# Data Cleaning and Preprocessing

## Overview
This notebook performs data quality checks and cleaning on the UCI Online Retail dataset.

## Data Source
- **Dataset**: Online Retail Dataset from UCI Machine Learning Repository
- **Period**: December 2010 - December 2011
- **Business**: UK-based online gift retailer (B2B and B2C)

## Cleaning Steps
1. Handle missing values (specifically CustomerID - required for customer analysis)
2. Remove duplicate transactions
3. Correct data types (dates, IDs)
4. Filter invalid records (non-product entries)
5. Document business rules for data anomalies

## Key Business Rules Discovered
- **InvoiceNo starting with 'C'**: Indicates a **cancellation/return** (negative quantities)
- **StockCode = POST, D, M, C2, etc.**: Non-product entries (postage, discounts, manual adjustments)
- **Valid StockCode pattern**: 5 digits optionally followed by letters (e.g., 85123A)

In [None]:
import pandas as pd
import numpy as np
import re
import warnings
warnings.filterwarnings('ignore')

## 1. Load and Inspect Raw Data

In [None]:
# Load data with proper encoding for special characters
df_raw = pd.read_csv("data.csv", encoding='unicode_escape')

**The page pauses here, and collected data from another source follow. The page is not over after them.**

(** * log_laplace: a shallow embedding of [src/log_laplace/log_lhc.py]

    The module keeps one process-wide logger ([_logger_instance]), attaches a
    file handler and a console handler to the root logger and replaces
    [sys.stdout] and [sys.stderr] by [StreamToLogger] objects.

    Python state is threaded explicitly: every operation is a function from
    the process state to the new state and either an exception or a result.
    The parts of the Python standard library the module calls ([str.rstrip],
    [str.upper], [pathlib], [logging]) are modelled next to the code that
    uses them, to the extent that code depends on them.  Text is ASCII. *)

From Stdlib Require Import ZArith Ascii String List Lia Bool.
From stdpp Require Import gmap strings list fin_maps.

Local Open Scope Z_scope.

(* ===================================================================== *)
(** ** Text *)
(* ===================================================================== *)

Module Str.

Definition code (c : ascii) : nat := nat_of_ascii c.

(** [str.isspace] on one ASCII character: TAB, LF, VT, FF, CR, the four
    separators FS, GS, RS, US and the space. *)
Definition isspace (c : ascii) : bool :=
  let n := code c in
  ((9 <=? n)%nat && (n <=? 13)%nat) || ((28 <=? n)%nat && (n <=? 32)%nat).

Definition is_lower (c : ascii) : bool :=
  let n := code c in (97 <=? n)%nat && (n <=? 122)%nat.

Definition is_upper (c : ascii) : bool :=
  let n := code c in (65 <=? n)%nat && (n <=? 90)%nat.

Definition upper_char (c : ascii) : ascii :=
  if is_lower c then ascii_of_nat (code c - 32) else c.

Definition lower_char (c : ascii) : ascii :=
  if is_upper c then ascii_of_nat (code c + 32) else c.

Fixpoint map (f : ascii -> ascii) (s : string) : string :=
  match s with
  | EmptyString => EmptyString
  | String c r => String (f c) (map f r)
  end.

(** [s.upper()] and [s.lower()]. *)
Definition upper : string -> string := map upper_char.
Definition lower : string -> string := map lower_char.

Fixpoint all (p : ascii -> bool) (s : string) : bool :=
  match s with
  | EmptyString => true
  | String c r => p c && all p r
  end.

(** [s.rstrip()]: drop the longest suffix made of whitespace. *)
Fixpoint rstrip (s : string) : string :=
  match s with
  | EmptyString => EmptyString
  | String c r =>
      match rstrip r with
      | EmptyString => if isspace c then EmptyString else String c EmptyString
      | r' => String c r'
      end
  end.

(** Python truthiness of a [str]: [not s] holds for the empty string only. *)
Definition is_empty (s : string) : bool :=
  match s with EmptyString => true | _ => false end.

(** [needle in s]. *)
Fixpoint contains (needle s : string) : bool :=
  String.prefix needle s ||
  match s with
  | EmptyString => false
  | String _ r => contains needle r
  end.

print("=== Raw Data Overview ===")
print(f"Shape: {df_raw.shape[0]:,} rows x {df_raw.shape[1]} columns")
print(f"\nColumns: {list(df_raw.columns)}")

In [None]:
df_raw.info()

In [None]:
df_raw.head(10)

## 2. Missing Value Analysis

### Why we only drop rows where CustomerID is null:
- **CustomerID is essential** for customer-level analysis (CLV, segmentation, RFM)
- **Description nulls** can often be inferred from StockCode
- Dropping all nulls blindly loses valuable transaction data

In [None]:
# Analyze missing values
null_summary = pd.DataFrame({
    'Null Count': df_raw.isnull().sum(),
    'Null %': (df_raw.isnull().sum() / len(df_raw) * 100).round(2)
})
null_summary = null_summary[null_summary['Null Count'] > 0]

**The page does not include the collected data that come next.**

(** The current route never raises and never answers 500.  It answers 401
    when the key is not accepted and 400 when lat or lon is missing,
    unreadable or zero, both without doing anything; in every other case
    it answers 200 with what fetch_current_aqi returned, after one upstream
    request and one call of save_to_database. *)
Theorem route_current_answers (rq : request) (w : world) :
  exists body status w',
    route_current E rq w = (Ok (body, status), w')
    /\ ((status = 401%Z /\ ~ key_accepted E rq /\ w' = w)
        \/ (status = 400%Z /\ key_accepted E rq /\ w' = w
            /\ Py.truthy (py_and (arg_float E rq "lat") (arg_float E rq "lon"))
               = false)
        \/ (status = 200%Z /\ key_accepted E rq
            /\ exists lat lon w1,
                 arg_float E rq "lat" = PFloat lat
                 /\ arg_float E rq "lon" = PFloat lon
                 /\ ~ lat == 0 /\ ~ lon == 0
                 /\ fetch_current_aqi E lat lon w = (Ok body, w1)
                 /\ save_to_database E body None w1 = (Ok tt, w')
                 /\ sent w' = sent w ++ [GetCurrent lat lon])).
Proof.
  unfold route_current.
  destruct (require_api_key_cases (get_current_aqi E) rq w)
    as [[Hk ->] | [Hk ->]].
  2:{ eexists _, _, _. split; [reflexivity|]. left. now repeat split. }
  unfold get_current_aqi.
  destruct (Py.truthy (py_and (arg_float E rq "lat") (arg_float E rq "lon")))
    eqn:Ht; cbn [negb].
  2:{ eexists _, _, _. split; [reflexivity|]. right. left. now repeat split. }
  rewrite truthy_and in Ht. apply andb_true_iff in Ht as [Hlat Hlon].
  apply arg_float_truthy in Hlat as (lat & -> & Hlat).
  apply arg_float_truthy in Hlon as (lon & -> & Hlon).
  rewrite (bind_lift_run _ _ _ lat eq_refl).
  rewrite (bind_lift_run _ _ _ lon eq_refl).
  destruct (fetch_current_aqi_returns E lat lon w)
    as (data & w1 & Hf & Htr & Hsent & _).
  rewrite (bind_run _ _ _ _ _ Hf). rewrite Htr.
  destruct (save_to_database_world E data None w1) as (new & l & Hs).
  rewrite (bind_run _ _ _ _ _ Hs). unfold ret.
  eexists _, _, _. split; [reflexivity|]. right. right.
  split; [reflexivity|]. split; [exact Hk|].
  exists lat, lon, w1. repeat (split; [assumption || reflexivity|]).
  exact Hsent.
Qed.

(** The forecast route never raises, never answers 500 and never writes
    to the Store.  It answers 401 when the key is not accepted, 400 when
    lat or lon is missing, unreadable or zero, and in every other case 200
    with what fetch_forecast_aqi returned, after one upstream request. *)
Theorem route_forecast_answers (rq : request) (w : world) :
  exists body status w',
    route_forecast E rq w = (Ok (body, status), w')
    /\ store w' = store w
    /\ ((status = 401%Z /\ ~ key_accepted E rq /\ w' = w)
        \/ (status = 400%Z /\ key_accepted E rq /\ w' = w
            /\ Py.truthy (py_and (arg_float E rq "lat") (arg_float E rq "lon"))
               = false)
        \/ (status = 200%Z /\ key_accepted E rq
            /\ exists lat lon,
                 arg_float E rq "lat" = PFloat lat
                 /\ arg_float E rq "lon" = PFloat lon
                 /\ ~ lat == 0 /\ ~ lon == 0
                 /\ fetch_forecast_aqi E lat lon w = (Ok body, w')
                 /\ sent w' = sent w ++ [GetForecast lat lon])).
Proof.
  unfold route_forecast.
  destruct (require_api_key_cases (get_forecast_aqi E) rq w)
    as [[Hk ->] | [Hk ->]].
  2:{ eexists _, _, _. split; [reflexivity|]. split; [reflexivity|].
      left. now repeat split. }
  unfold get_forecast_aqi.
  destruct (Py.truthy (py_and (arg_float E rq "lat") (arg_float E rq "lon")))
    eqn:Ht; cbn [negb].
  2:{ eexists _, _, _. split; [reflexivity|]. split; [reflexivity|].
      right. left. now repeat split. }
  rewrite truthy_and in Ht. apply andb_true_iff in Ht as [Hlat Hlon].
  apply arg_float_truthy in Hlat as (lat & -> & Hlat).
  apply arg_float_truthy in Hlon as (lon & -> & Hlon).
  rewrite (bind_lift_run _ _ _ lat eq_refl).
  rewrite (bind_lift_run _ _ _ lon eq_refl).
  destruct (fetch_forecast_aqi_total E lat lon w)
    as (data & w1 & Hf & Htr & Hstore & Hsent).
  rewrite (bind_run _ _ _ _ _ Hf). rewrite Htr. unfold ret.
  eexists _, _, _. split; [reflexivity|]. split; [exact Hstore|].
  right. right. split; [reflexivity|]. split; [exact Hk|].
  exists lat, lon. now repeat split.
Qed.





End RouteAnswers.

Section BackfillTwice.

Variable E : env.

Lemma fetch_upstream_with_log (rq : http_request) (l : list log_entry)
  (w : world) :
  fetch_upstream rq (with_log l w)
  = (fst (fetch_upstream rq w), with_log l (snd (fetch_upstream rq w))).
Proof.
  unfold fetch_upstream, bind, requests_get, raise_for_status, response_json.
  cbn [upstream sent with_log].
  destruct (upstream w (List.length (sent w))) as [|status [body|]];
    cbn; unfold lift, ret; try reflexivity;
    destruct ((400 <=? status)%Z && (status <? 600)%Z); cbn; try reflexivity.
  destruct (Py.setitem body "source" (PStr "OpenWeatherMap API")); reflexivity.
Qed.

Lemma int64_between (a b t : Z) :
  int64 a = true -> int64 b = true -> (a <= t <= b)%Z -> int64 t = true.
Proof.
  unfold int64. intros Ha Hb Ht.
  apply andb_true_iff in Ha as [Ha _]. apply andb_true_iff in Hb as [_ Hb].
  apply Z.leb_le in Ha, Hb. apply andb_true_iff. split; apply Z.leb_le; lia.
Qed.

Lemma fake_observation_ok (lat lon : Q) (t : Z) (r : nat -> Q) (p : nat) :
  int64 t = true -> is_observation (fake_observation E lat lon t r p) = true.
Proof.
  intro Ht. unfold is_observation, fake_observation.
  cbn [Py.getitem Py.lookup String.eqb Ascii.eqb Bool.eqb].
  rewrite Ht. cbn [andb].
  apply andb_true_iff. split; [|reflexivity].
  apply (int64_between 1 5); [reflexivity | reflexivity | lia].
Qed.

Lemma hours_in_range (start_time end_time : Z) (i : nat) :
  (i < Z.to_nat ((end_time - start_time) / 3600 + 1))%nat ->
  (start_time <= start_time + 3600 * Z.of_nat i <= end_time)%Z.
Proof.
  intro Hi.
  assert (H : (3600 * ((end_time - start_time) / 3600)
               <= end_time - start_time)%Z)
    by (apply Z.mul_div_le; lia).
  lia.
Qed.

print("=== Missing Value Summary ===")
print(null_summary)
print(f"\nTotal rows with any null: {df_raw.isnull().any(axis=1).sum():,}")

In [None]:
# Examine rows with null CustomerID
null_customer_sample = df_raw[df_raw['CustomerID'].isnull()].head(10)
print("Sample of transactions with missing CustomerID:")
null_customer_sample

In [None]:
# Drop only rows where CustomerID is null (required for customer analysis)
df = df_raw.dropna(subset=['CustomerID']).copy()

print(f"Rows before: {len(df_raw):,}")
print(f"Rows after dropping null CustomerID: {len(df):,}")
print(f"Rows removed: {len(df_raw) - len(df):,} ({(len(df_raw) - len(df)) / len(df_raw) * 100:.1f}%)")

## 3. Remove Duplicates

In [None]:
# Check for duplicates
duplicate_count = df.duplicated().sum()
print(f"Duplicate rows found: {duplicate_count:,}")

# Remove duplicates
df = df.drop_duplicates()
print(f"Rows after deduplication: {len(df):,}")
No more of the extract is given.